Anna Rita Marchesini (November 19, 1953 – July 30, 2016) was an Italian actress, voice actress, comedian, impressionist and writer.

Together with fellow actors Tullio Solenghi and Massimo Lopez, she has been a member of the comic group known as Il Trio (The Trio).

Biography
Marchesini graduated in Psychology at the Sapienza University of Rome in 1975 and attended, from the following year, the Silvio D'Amico National Academy of Dramatic Arts. She began her career on stage and as a voice actress: in 1982, during a dubbing session, she met Massimo Lopez and, together with Tullio Solenghi, they founded Il Trio, which debuts on Rai Radio 2 with the Hellzapoppin radio show.
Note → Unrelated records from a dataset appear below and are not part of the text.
(* ===== verification/Presets.v ===== *)
(** Presets ([KubeArmor/presets/presets.go] and the packages [anonmapexec], [exec],
    [filelessexec], [protectenv], [protectproc]): rules that a kernel program of their own
    enforces, for the containers that are keys of its map.

    The packages are copies of one another: [Preset] is what they share, and the last section
    has what is each one's own, the name of the rule and the log of an event.  Loading the
    programs is I/O; that the memory limit is lifted and the map created, the model assumes. *)
From Stdlib Require Import Ascii String.
From S2P Require Import Prelude GoStrings Types Common BpfEnforcer SyscallParser NsMap ProcessTree SyscallNumbers PolicyMatcher LogUpdate EventLoop.

Open Scope string_scope.
Open Scope Z_scope.

(** ** Containers and rules *)

Definition Audit : Z := 1.
Definition Block : Z := 2.

Record ContainerVal := { cv_NsKey : NsKey; cv_Policy : string }.
Definition zero_NsKey : NsKey := {| ns_PidNS := 0; ns_MntNS := 0 |}.

Record Preset (M : Type) := {
  pr_ContainerMap : gmap string ContainerVal;
  pr_BPFContainerMap : M }.
Arguments pr_ContainerMap {M}.
Arguments pr_BPFContainerMap {M}.

Section preset.
Context {M : Type} `{EM : !EbpfMap M NsKey Z}.
Implicit Types (p : Preset M).

Definition set_ContainerMap (m : gmap string ContainerVal) p : Preset M :=
  {| pr_ContainerMap := m; pr_BPFContainerMap := pr_BPFContainerMap p |}.
Definition set_BPFContainerMap (m : M) p : Preset M :=
  {| pr_ContainerMap := pr_ContainerMap p; pr_BPFContainerMap := m |}.

Definition RegisterContainer (containerID : string) (pidns mntns : Z) p : Preset M :=
  set_ContainerMap (<[containerID := {| cv_NsKey := {| ns_PidNS := pidns; ns_MntNS := mntns |};
                                        cv_Policy := "" |}]> (pr_ContainerMap p)) p.

(** The result says whether there was no error. *)
Definition AddContainerIDToMap (ckv : NsKey) (action : string) p : Preset M * bool :=
  let '(m, err) := em_Put (pr_BPFContainerMap p) ckv
                     (if String.eqb action "Audit" then Audit else Block) in
  (set_BPFContainerMap m p, bool_decide (err = None)).

Definition DeleteContainerIDFromMap (ckv : NsKey) p : Preset M * bool :=
  let '(m, err) := em_Delete (pr_BPFContainerMap p) ckv in
  (set_BPFContainerMap m p, match err with None | Some ErrNotExist => true | _ => false end).

Definition UnregisterContainer (containerID : string) p : Preset M :=
  match pr_ContainerMap p !! containerID with
  | None => p
  | Some val =>
      let '(p, ok) := DeleteContainerIDFromMap (cv_NsKey val) p in
      if ok then set_ContainerMap (delete containerID (pr_ContainerMap p)) p else p
  end.

(** The rules of the policies, each with its policy *)
Definition preset_rules (ep : EndPoint) : list (SecurityPolicy * PresetType) :=
  ep_SecurityPolicies ep ≫= λ pol, (λ r, (pol, r)) <$> ss_Presets (sp_Spec pol).

(** State of the loops: the preset, whether the container has a rule, and whether the
    function has returned *)
Definition rule_step (name cid : string) (st : Preset M * bool * bool)
    (pr : SecurityPolicy * PresetType) : Preset M * bool * bool :=
  let '(p, present, returned) := st in
  if returned || negb (String.eqb (pr_Name pr.2) name) then st
  else match pr_ContainerMap p !! cid with
       | None => (p, true, true)
       | Some ckv =>
           let p := set_ContainerMap (<[cid := {| cv_NsKey := cv_NsKey ckv;
                      cv_Policy := default "" (sp_Metadata pr.1 !! "policyName") |}]>
                      (pr_ContainerMap p)) p in
           ((AddContainerIDToMap (cv_NsKey ckv) (pr_Action pr.2) p).1, true, false)
       end.

Definition preset_container (name : string) (ep : EndPoint) (st : Preset M * bool) (cid : string)
    : Preset M * bool :=
  let '(p, returned) := st in
  if returned then st
  else
    let '(p, present, returned) := foldl (rule_step name cid) (p, false, false) (preset_rules ep) in
    if returned then (p, true)
    else if present then (p, false)
    else
      let key := from_option cv_NsKey zero_NsKey (pr_ContainerMap p !! cid) in
      ((DeleteContainerIDFromMap key p).1, false).

Definition UpdatePreset (name : string) (ep : EndPoint) p : Preset M :=
  (foldl (preset_container name ep) (p, false) (ep_Containers ep)).1.

(** ** The list of presets *)

(** Names of the presets, and the names of their rules in policies *)
Definition preset_names : list (string * string) :=
  [("AnonMapExecutionPreset", "anonymousMapExec"); ("FilelessExecutionPreset", "filelessExec");
   ("ProtectEnvPreset", "protectEnv"); ("ExecPreset", "exec");
   ("ProtectProcPreset", "protectProc")]%list.
Definition rule_name (NAME : string) : string :=
  default "" ((list_to_map preset_names : gmap string string) !! NAME).

(** What loading a preset answers, its pinned map if there was no error *)
Variable RegisterPreset : string → option M.

(** Presets under another enforcer refuse to register; one that fails leaves the list. *)
Definition RegisterPresets (bpflsm : bool) (names : list string) : gmap string (Preset M) :=
  list_to_map (omap (λ name,
    if bpflsm then
      (λ m, (name, {| pr_ContainerMap := ∅; pr_BPFContainerMap := m |})) <$> RegisterPreset name
    else None) names).

Definition NewPreset (bpflsm : bool) : option (gmap string (Preset M)) :=
  let l := RegisterPresets bpflsm (preset_names.*1) in
  if bool_decide (l = ∅) then None else Some l.

(** The calls for the whole list *)
Definition presets_RegisterContainer (containerID : string) (pidns mntns : Z)
    (l : gmap string (Preset M)) : gmap string (Preset M) :=
  RegisterContainer containerID pidns mntns <$> l.
Definition presets_UnregisterContainer (containerID : string) (l : gmap string (Preset M))
    : gmap string (Preset M) :=
  UnregisterContainer containerID <$> l.
Definition presets_UpdateSecurityPolicies (ep : EndPoint) (l : gmap string (Preset M))
    : gmap string (Preset M) :=
  map_imap (λ name p, Some (UpdatePreset (rule_name name) ep p)) l.

End preset.

(** ** Events *)

Definition trim_left_nul (l : byte_list) : byte_list :=
  (fix go l := match l with [] => [] | b :: l' => if Ascii.eqb b nul then go l' else l end) l.
(** [bytes.Trim(array[:], "\x00")] *)
Definition trimmed (l : byte_list) : string := array_string (trim_left_nul l).

(** The fields that all events have, with the rest of the buffer *)
Record EventPreset := {
  ev_Context : SyscallContext;
  ev_Path : byte_list; ev_Source : byte_list; ev_ExecID : Z;
  ev_Args : list Z }.

(** [binary.Read] of the two structs *)
Definition event_context (field : nat → nat → byte_list) : SyscallContext :=
  let u off n := le_value (field off n) in
  {| sc_Ts := u 0%nat 8%nat; sc_PidID := u 8%nat 4%nat; sc_MntID := u 12%nat 4%nat;
     sc_HostPPID := u 16%nat 4%nat; sc_HostPID := u 20%nat 4%nat; sc_PPID := u 24%nat 4%nat;
     sc_PID := u 28%nat 4%nat; sc_UID := u 32%nat 4%nat; sc_EventID := i32 (u 36%nat 4%nat);
     sc_Argnum := 0; sc_Retval := i64 (u 40%nat 8%nat); sc_Comm := field 48%nat 80%nat;
     sc_Cwd := []; sc_TTY := field 128%nat 64%nat; sc_OID := 0; sc_ExecID := 0 |}.

Definition read_EventPreset (l : byte_list) : option EventPreset :=
  if bool_decide (712 ≤ List.length l)%nat then
    let field off n := take n (drop off l) in
    Some {| ev_Context := event_context field; ev_Path := field 192%nat 256%nat;
            ev_Source := field 448%nat 256%nat; ev_ExecID := le_value (field 704%nat 8%nat);
            ev_Args := [] |}
  else None.

Definition read_MmapEvent (l : byte_list) : option EventPreset :=
  if bool_decide (240 ≤ List.length l)%nat then
    let field off n := take n (drop off l) in
    Some {| ev_Context := event_context field; ev_Path := []; ev_Source := []; ev_ExecID := 0;
            ev_Args := (λ i, le_value (field (192 + 8 * i)%nat 8%nat)) <$> seq 0 6 |}
  else None.

(** *** Flags of mappings *)

Definition mapping_flags (names : list (Z * string)) (v : Z) : string :=
  join "|" (omap (λ n, if Z.land v n.1 =? n.1 then Some n.2 else None) names).

Definition ParseProtectionFlags : Z → string :=
  mapping_flags [(1, "PROT_READ"); (2, "PROT_WRITE"); (4, "PROT_EXEC")].
Definition ParseMemoryFlags : Z → string :=
  mapping_flags [(1, "MAP_SHARED"); (2, "MAP_PRIVATE"); (16, "MAP_FIXED"); (32, "MAP_ANONYMOUS");
              (4096, "MAP_GROWSDOWN"); (2048, "MAP_DENYWRITE")].

(** *** The log of an event *)

Section events.
Context (ids : SyscallIDs) (now : Z * string) (procExe : Z → option string) (version : string).
Context {M S : Type}.
Implicit Types (st : MonState (S := S)).

Definition PRESET_ENFORCER : string := "PRESET-".

(** The base: of the context only the processes and the terminal are passed on. *)
Definition preset_base (readLink : bool) (ev : EventPreset) (st : MonState (S := S))
    : string * LogBase * Tree :=
  let ctx := ev_Context ev in
  let containerID := EventLoop.container_of ctx st in
  let sys := {| sc_Ts := 0; sc_PidID := 0; sc_MntID := 0; sc_HostPPID := sc_HostPPID ctx;
                sc_HostPID := sc_HostPID ctx; sc_PPID := sc_PPID ctx; sc_PID := sc_PID ctx;
                sc_UID := sc_UID ctx; sc_EventID := 0; sc_Argnum := 0; sc_Retval := 0;
                sc_Comm := []; sc_Cwd := []; sc_TTY := sc_TTY ctx; sc_OID := 0; sc_ExecID := 0 |} in
  let '(b, t) := BuildLogBase ids now procExe (ms_Containers st) (ms_Node st)
                   (sc_EventID ctx) containerID sys readLink (ms_Tree st) in
  (containerID, b, t).

Definition with_version (b : LogBase) : LogBase :=
  {| lb_Timestamp := lb_Timestamp b; lb_UpdatedTime := lb_UpdatedTime b;
     lb_ClusterName := lb_ClusterName b; lb_HostName := lb_HostName b; lb_NodeID := lb_NodeID b;
     lb_NamespaceName := lb_NamespaceName b; lb_Owner := lb_Owner b; lb_PodName := lb_PodName b;
     lb_Labels := lb_Labels b; lb_ContainerID := lb_ContainerID b;
     lb_ContainerName := lb_ContainerName b; lb_ContainerImage := lb_ContainerImage b;
     lb_HostPPID := lb_HostPPID b; lb_HostPID := lb_HostPID b; lb_PPID := lb_PPID b;
     lb_PID := lb_PID b; lb_UID := lb_UID b; lb_ExecEvent := lb_ExecEvent b;
     lb_ParentProcessName := lb_ParentProcessName b; lb_ProcessName := lb_ProcessName b;
     lb_KubeArmorVersion := version; lb_Source := lb_Source b; lb_Operation := lb_Operation b;
     lb_Resource := lb_Resource b; lb_Cwd := lb_Cwd b; lb_TTY := lb_TTY b; lb_OID := lb_OID b;
     lb_Data := lb_Data b; lb_Result := lb_Result b;
     lb_MaxAlertsPerSec := lb_MaxAlertsPerSec b;
     lb_DroppingAlertsInterval := lb_DroppingAlertsInterval b;
     lb_PolicyEnabled := lb_PolicyEnabled b;
     lb_ProcessVisibilityEnabled := lb_ProcessVisibilityEnabled b;
     lb_FileVisibilityEnabled := lb_FileVisibilityEnabled b;
     lb_NetworkVisibilityEnabled := lb_NetworkVisibilityEnabled b;
     lb_CapabilitiesVisibilityEnabled := lb_CapabilitiesVisibilityEnabled b |}.

(** Policy and type, if the container is registered; the enforcer is the preset. *)
Definition preset_log (name containerID : string) (p : Preset M) (b : LogBase) : Log :=
  let ckv := pr_ContainerMap p !! containerID in
  {| lg_base := with_version b; lg_Type := if ckv is Some _ then "MatchedPolicy" else "";
     lg_PolicyName := from_option cv_Policy "" ckv; lg_Severity := ""; lg_Tags := "";
     lg_ATags := []; lg_Message := ""; lg_Enforcer := PRESET_ENFORCER +:+ name;
     lg_Action := "" |}.

Definition preset_result (ev : EventPreset) : string :=
  if 0 <=? sc_Retval (ev_Context ev) then "Passed" else "Permission denied".

(** [ExecID] and, if there is one, the command's name *)
Definition preset_exec (ev : EventPreset) (b : LogBase) : string * string :=
  let comm := array_string (sc_Comm (ev_Context ev)) in
  (Itoa (ev_ExecID ev), if nonempty comm then comm else (lb_ExecEvent b).2).

Definition source_or_event (ev : EventPreset) (b : LogBase) : string :=
  if nonempty (lb_Source b) then lb_Source b else trimmed (ev_Source ev).

(** The link of the process is read if the event has no source. *)
Definition no_source (ev : EventPreset) : bool := negb (nonempty (trimmed (ev_Source ev))).

(** The log of a raw event, and the process tree afterwards *)
Definition trace (read : byte_list → option EventPreset) (readLink : EventPreset → bool)
    (name : string) (fill : EventPreset → LogBase → LogBase) (p : Preset M)
    (raw : byte_list) (st : MonState (S := S)) : option Log * Tree :=
  match read raw with
  | None => (None, ms_Tree st)
  | Some ev =>
      let '(containerID, b, t) := preset_base (readLink ev) ev st in
      (Some (preset_log name containerID p (fill ev b)), t)
  end.

Definition anonmap_data (ev : EventPreset) : string :=
  let arg i := default 0 (ev_Args ev !! i) in
  join "," [ParseProtectionFlags (arg 0%nat); ParseProtectionFlags (arg 1%nat);
            ParseMemoryFlags (arg 2%nat)].

Definition anonmap_NAME : string := "AnonMapExecutionPreset".
Definition anonmap_TraceEvents : Preset M → byte_list → MonState (S := S) → option Log * Tree :=
  trace read_MmapEvent (λ _, true) anonmap_NAME (λ ev b,
    set_event (lb_Source b) (lb_ProcessName b) (lb_ParentProcessName b) "File" (lb_Resource b)
      (anonmap_data ev) (preset_result ev) (lb_ExecEvent b) b).

Definition exec_NAME : string := "ExecPreset".
Definition exec_TraceEvents : Preset M → byte_list → MonState (S := S) → option Log * Tree :=
  trace read_EventPreset no_source exec_NAME (λ ev b,
    set_event (trimmed (ev_Source ev)) (trimmed (ev_Path ev)) (trimmed (ev_Source ev)) "Process"
      (trimmed (ev_Path ev)) (lb_Data b) (preset_result ev) (preset_exec ev b) b).

Definition filelessexec_NAME : string := "FilelessExecutionPreset".
Definition filelessexec_TraceEvents : Preset M → byte_list → MonState (S := S) → option Log * Tree :=
  trace read_EventPreset (λ _, true) filelessexec_NAME (λ ev b,
    set_event (source_or_event ev b) (lb_ProcessName b) (lb_ParentProcessName b) "Process"
      (trimmed (ev_Path ev)) (lb_Data b) (preset_result ev) (preset_exec ev b) b).

Definition protectenv_NAME : string := "ProtectEnvPreset".
Definition protectenv_TraceEvents : Preset M → byte_list → MonState (S := S) → option Log * Tree :=
  trace read_EventPreset no_source protectenv_NAME (λ ev b,
    set_event (source_or_event ev b) (lb_ProcessName b) (lb_ParentProcessName b) "File"
      (trimmed (ev_Path ev)) (lb_Data b) (preset_result ev) (preset_exec ev b) b).

Definition protectproc_NAME : string := "ProtectProcPreset".
Definition protectproc_TraceEvents : Preset M → byte_list → MonState (S := S) → option Log * Tree :=
  trace read_EventPreset no_source protectproc_NAME (λ ev b,
    set_event (source_or_event ev b) (lb_ProcessName b) (lb_ParentProcessName b) "File"
      (trimmed (ev_Path ev)) (lb_Data b) (preset_result ev) (lb_ExecEvent b) b).
End events.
Following the great success of Hellzapoppin, the Trio participated in various television programs like Domenica in and the 1986 edition of Fantastico and took part to the Sanremo Music Festival editions of 1986, 1987 and 1989.

In 1990, the Trio reaches the peak of success with the parody of Alessandro Manzoni's The Betrothed, which was broadcast on Rai 1 in 5 episodes. Together with Solenghi and Lopez, Marchesini brought on stage two theatrical shows: Allacciare le cinture di sicurezza (Fasten your seat belts) in 1987 and In principio era il trio (In the Beginning, there was the Trio) in 1990.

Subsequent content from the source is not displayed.